Ebony ss like that for 20 bucks ? :O


----------



## DiddleyDee

JohnKrakatoa said:


> Ebony ss like that for 20 bucks ?


Yes I was sceptical too, but it sure is heavy and dense, maybe a new plastic 

But whatever it is, it looks and shoots great for under 20 bucks.


----------



## bigron

very very nice looking shooter


----------



## e~shot

Only one question is this ebony wood or ebony stain?


----------



## DiddleyDee

e~shot said:


> Only one question is this ebony wood or ebony stain?


Gave it a fork hit with hex nut, just for you  The inside wood is black, hard and dense. It IS a black hardwood "probably" Ebony, but I am no wood expert. Also the fork hit sanded out with a Dremel clean and smooth.

So... Ebony wood? in my opinion yes. Certainly NOT a stain.


----------



## davea

The ad. doesn't say, immitation ebony, so for the price, they are giving them away.

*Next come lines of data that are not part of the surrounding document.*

(** The two arrays of the loop: the second follows the first. *)
Lemma order_spec mem r : laid_out mem r ->
  let '(f, g) := e164_fields r in let '(a_size, a, b) := e164s_order r in
  a_size = Z.of_nat (length (numbers f)) /\ b = buf_p g /\
  ((a = buf_p f /\ buf_p f <> 0 /\ b <> 0 /\ a + 8 * a_size <= b) \/ (a = b /\ a_size = 0 /\ numbers f = [])).
Proof.
  intros [_ Hp Hn Ho]. pose proof (numbers_size _ _ Hp) as Ep. pose proof (numbers_size _ _ Hn) as En.
  assert (Hnil : forall f, field_at mem f -> buf_p f = 0 -> numbers f = []) by (intros f [_ H _] E; unfold numbers; by rewrite H).
  unfold e164_fields, e164s_order. destruct (Z.eqb_spec (buf_p (prev_e164s r)) 0) as [E|E].
  { cbn [orb]. rewrite (Hnil _ Hp E). split_and!; [done..|]. by right. }
  destruct (Z.eqb_spec (buf_p (new_e164s r)) 0) as [E'|E'].
  { cbn [orb negb andb]. rewrite (Hnil _ Hn E'). split_and!; [done..|]. by right. }
  cbn [orb negb andb]. specialize (Ho E E'). destruct (Z.ltb_spec (buf_p (prev_e164s r)) (buf_p (new_e164s r))).
  - rewrite Ep, Z.mul_comm, Z.div_mul by lia. split_and!; [done..|]. left. split_and!; [done..|lia].
  - rewrite En, Z.mul_comm, Z.div_mul by lia. split_and!; [done..|]. left. split_and!; [done..|lia].
Qed.

Lemma fields_at mem r : laid_out mem r -> field_at mem (e164_fields r).1 /\ field_at mem (e164_fields r).2.
Proof. intros [_ Hp Hn _]. unfold e164_fields. by destruct (_ || _). Qed.

Lemma fields_perm r : numbers (e164_fields r).1 ++ numbers (e164_fields r).2 ≡ₚ numbers (prev_e164s r) ++ numbers (new_e164s r).
Proof. unfold e164_fields. destruct (_ || _); [done|apply Permutation_app_comm]. Qed.
(** * Torch FedAvg on MNIST: the get-started script of the Substra documentation

    A shallow embedding of
    [substrafl_examples/get_started/plot_substrafl_torch_fedavg.py].

    The script is a sequence of statements and loops over an external
    platform (the Substra client, SubstraFL, pandas, matplotlib).  Calls
    into the platform are the actions of a small free monad; a platform is
    a handler that answers each action with a value or a failure.  The
    values the script computes itself (dictionaries, permissions, specs,
    nodes, the scoring function, the torch dataset) are ordinary functions. *)

From Stdlib Require Import List String Ascii Bool Arith ZArith QArith Lia.
From Stdlib Require Import DecimalString.
Import ListNotations.

Local Open Scope string_scope.
Local Open Scope list_scope.

(* ===================================================================== *)
(** ** Python values used by the script *)
(* ===================================================================== *)

(** A Python [dict] with string keys: insertion ordered; assigning to a key
    that is present replaces the value and keeps the key's position. *)
Module PyDict.
Section WithValue.
Context {V : Type}.

Definition dict : Type := list (string * V).

Fixpoint set (d : dict) (k : string) (v : V) : dict :=
  match d with
  | [] => [(k, v)]
  | (k', v') :: d' =>
      if String.eqb k k' then (k', v) :: d' else (k', v') :: set d' k v
  end.

Fixpoint get (d : dict) (k : string) : option V :=
  match d with
  | [] => None
  | (k', v') :: d' => if String.eqb k k' then Some v' else get d' k
  end.

Definition keys (d : dict) : list string := map fst d.
End WithValue.
Arguments dict : clear implicits.
End PyDict.
Import PyDict.

(** [str(n)] for a natural number, as used by the f-string [f"org_{i+1}"]. *)
Definition str_of_nat (n : nat) : string := NilEmpty.string_of_uint (Nat.to_uint n).

(** The newline character of ["\nPerformance Table: \n"]. *)
Definition nl : string := String (ascii_of_nat 10) EmptyString.

(** Truth value of a Python string: only the empty string is falsy. *)
Definition truthy (s : string) : bool :=
  match s with EmptyString => false | String _ _ => true end.

(** A [pathlib.Path] below [Path.cwd()], as its list of components. *)
Definition Path : Type := list string.

Definition org_id : Type := string.

(* ===================================================================== *)
(** ** Records handed to the platform *)
(* ===================================================================== *)

(** A client session, as the platform hands it out. *)
Inductive Client : Type := Session (n : nat).

Record Permissions : Type := {
  public : bool;
  authorized_ids : list org_id
}.
Lemma group_to_quote_no_quote s v :
  group_to_quote s = Some v -> has_quote v = false.
Proof.
  revert v. induction s as [|c s IH]; intros v; cbn [group_to_quote];
    [discriminate|].
  destruct (is_quote c) eqn:Hc.
  - intros E. injection E as <-. reflexivity.
  - destruct (group_to_quote s) as [w|]; [|discriminate].
    intros E. injection E as <-. cbn [has_quote].
    now rewrite Hc, (IH w eq_refl).
Qed.

Lemma match_here_no_quote s v : match_here s = Some v -> has_quote v = false.
Proof.
  unfold match_here.
  destruct (strip_prefix _ s) as [s1|]; [|discriminate].
  destruct (PyStr.lstrip s1) as [|c s2]; [discriminate|].
  destruct (Ascii.eqb_spec c "=") as [->|Hne].
  2:{ destruct c as [[] [] [] [] [] [] [] []]; try discriminate.
      now contradiction Hne. }
  destruct (PyStr.lstrip s2) as [|q s3]; [discriminate|].
  destruct (is_quote q); [apply group_to_quote_no_quote | discriminate].
Qed.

Even if its an ebony 'look', still great value.


----------



## oldmiser

I have seen that slingshot..good slingshot for the money...~AKAOldmiser


----------



## bigron

davea said:


> The ad. doesn't say, immitation ebony, so for the price, they are giving them away.
> 
> Even if its an ebony 'look', still great value.

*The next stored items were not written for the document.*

(** * Efficient Spectral Hashing: the manifold solvers in exact arithmetic

    A shallow embedding of [ESH_manifold/Efficient_SH_with_manifold_ours.py]
    and the proofs of its specification.

    The program computes with float32 tensors.  Here every number is an
    element of a real closed field [T] (exact arithmetic, with square roots),
    and matrices are MathComp matrices over [T].  The one place where floats
    behave differently in kind, a division by zero giving Inf or NaN instead
    of an error, is modelled explicitly by the type [scalar].

    Three collaborators of the program are not part of it and are taken as
    parameters: [normalize_Z] (imported from the module utilities),
    [eigsh] (scipy) and the gradient the TensorFlow tape returns
    ([tape_gradient]).  The concrete runs at the end of the file instantiate
    [T] with the real numbers of the Standard Library and the tape with the
    closed-form derivative of the cost. *)

From HB Require Import structures.
From Stdlib Require Import Reals Epsilon FunctionalExtensionality Lra.
From mathcomp Require Import boot order algebra.
Set Implicit Arguments.
Unset Strict Implicit.
Unset Printing Implicit Defensive.
Import Order.TTheory GRing.Theory Num.Theory.

Local Open Scope R_scope.

(** ** The real numbers as a real closed field

    The Standard Library's [R] is given the structures of MathComp's
    hierarchy up to [rcfType]; polynomial roots come from the intermediate
    value theorem. *)


Definition eqr (x y : R) : bool := if Req_EM_T x y then true else false.

Lemma eqrP : Equality.axiom eqr.
Proof. by move=> x y; rewrite /eqr; case: Req_EM_T => h; constructor. Qed.

HB.instance Definition _ := hasDecEq.Build R eqrP.

Definition pickr (P : pred R) (_ : nat) : option R :=
  let x := epsilon (inhabits 0) P in if P x then Some x else None.

Lemma pickr_some P n x : pickr P n = Some x -> P x.
Proof. by rewrite /pickr; case: ifP => // Px [<-]. Qed.

Lemma pickr_ex (P : pred R) : (exists x, P x) -> exists n, pickr P n.
Proof.
move=> exP; exists 0%N; rewrite /pickr.
by rewrite (epsilon_spec (inhabits 0) (fun x => is_true (P x)) exP).
Qed.

Lemma pickr_ext (P Q : pred R) : P =1 Q -> pickr P =1 pickr Q.
Proof.
move=> PQ n; rewrite /pickr.
by have -> : P = Q by apply: functional_extensionality.
Qed.

HB.instance Definition _ := hasChoice.Build R pickr_some pickr_ex pickr_ext.
(** * Moon scanner: device coordination and recovery

    A shallow embedding of the control logic of [moon_scanner_GUI.py]
    (class [MoonScannerGUI]): the scan-parameter setters, the step planner
    and sweep loop of [track_moon], the mount back ends ([initialize_mount],
    [move_mount], [stop_mount_manual], [move_mount_manual]), the COM-port
    recovery ladder ([reset_com_port], [force_com3_reset]), the recording
    loop [capture_and_save], the live plot loop [update_spectrum], the
    session controls ([start_scan], [stop_scan], [toggle_record]), and the
    other controls ([toggle_camera], [reset_camera], [update_camera_feed],
    [capture_dark], [set_spectrograph_integration], [set_camera_exposure],
    [cleanup], [reinitialize_mount]).

    Conventions.
    - Python [float] is IEEE 754 binary64: it is modelled by Rocq's primitive
      [float], whose operations are the same correctly rounded ones.
    - A Python call that may raise returns a [result]; a [try]/[except]
      block is [try_except].
    - The attributes of [self] that the modelled methods read or write are
      the fields of the record [scanner]; widgets are not state, what is shown
      on them is part of the event trace.
    - Everything outside the process (telescope driver, serial port,
      operating system, sensors, the other threads) is an oracle: a record
      of answers, one for every call the code makes.  Theorems quantify over
      all oracles. *)

From Stdlib Require Import ZArith List Bool String Ascii DecimalString Floats QArith Qround Lia.
Import ListNotations.
Set Warnings "-inexact-float".

Local Open Scope Z_scope.

(** ** Python values and exceptions *)

Inductive exn : Type :=
| ValueError
| ZeroDivisionError
| OverflowError
| SerialException (access_denied : bool)
| NoSuchProcess
| AccessDenied
| PsutilError
| SubprocessError
| IndexError
| OtherError.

could you post a link to this shooter please


----------



## stinger

And I just said..... "No more frames" Great.


----------



## wll

It looks like the fork space is pretty small from the figures on the net 2.8cm ? Is it pocketable for you ?

wll


----------



## DiddleyDee

bigron said:


> davea said:
> 
> 
> 
> The ad. doesn't say, immitation ebony, so for the price, they are giving them away.
> 
> Even if its an ebony 'look', still great value.
> 
> 
> 
> could you post a link to this shooter please
Click to expand...

http://www.aliexpress.com/item/Powerful-Theraband-Catapult-Ebony-Hunting-Slingshot-Ultra-Elastic-Rubber-Band-Sling-Shot-Shooter-Hunter-High-Grade/32304069725.html


----------



## DiddleyDee

wll said:


> It looks like the fork space is pretty small from the figures on the net 2.8cm ? Is it pocketable for you ?
> 
> wll


Extremely pocketable and the shape allows the bands to be wrapped around and the tension locks them in place, so no flapping rubber. Yes the gap is small and fork hits will happen unless you flip, so I treat it now like a PFS.


----------



## Metropolicity

I just ordered one and also one OTHER ebony slingshot, my personal Chinese slingshot grail, the left handed Mummy:

http://www.aliexpress.com/item/free-shipping-model-mummy-High-grade-wooden-handle-slingshot-mummy-left-hand-slingshot-ebony-wood-handle/557470555.html


----------



## crypter27

That is one fine looking shooter!


----------



## fred45

I just went to the link and they are $50 now


----------



## Metropolicity

fred45 said:


> I just went to the link and they are $50 now


The one in the original post is still $18 the one j posted is $50.


----------



## bigron

this one looks like it can be held in either hand,or am i wrong i have been before


----------



## DiddleyDee

bigron said:


> this one looks like it can be held in either hand,or am i wrong i have been before


Yes, either hand.


----------



## DiddleyDee

wll said:


> It looks like the fork space is pretty small from the figures on the net 2.8cm ? Is it pocketable for you ?
> 
> wll


Here is a phone pic of it all wrapped for the pocket. It is quite narrow across the forks and slips in and out easily


----------



## stinger

Mine should be here any day! I'm pumped.........to.......ahhhhh.......hold it in my left hand...a lot. Months from being able to shoot still.


----------



## crypter27

cool





  








IMG 0549




__
crypter27


__
May 12, 2015


----------



## twang

i just went there myself and they are on sale 10% off 18 bucks (11 gbp)so like 16 bucks in ebony, they also do one in what they call rosewood for 13bucks 8 gbp. so I got 1 in ebony.


----------



## twang

ps the sale lasts for 2 days more


----------



## DiddleyDee

These are obviously handmade as I have three of them now. All have slight differences in the curves and one is a little thinner than the other two. All show high quality workmanship and I just love 'em. They sit in the hand unnoticed if you shoot instinctively/both eyes open. The first one I got had half a dozen or so fork hits until I learned to flip...duh.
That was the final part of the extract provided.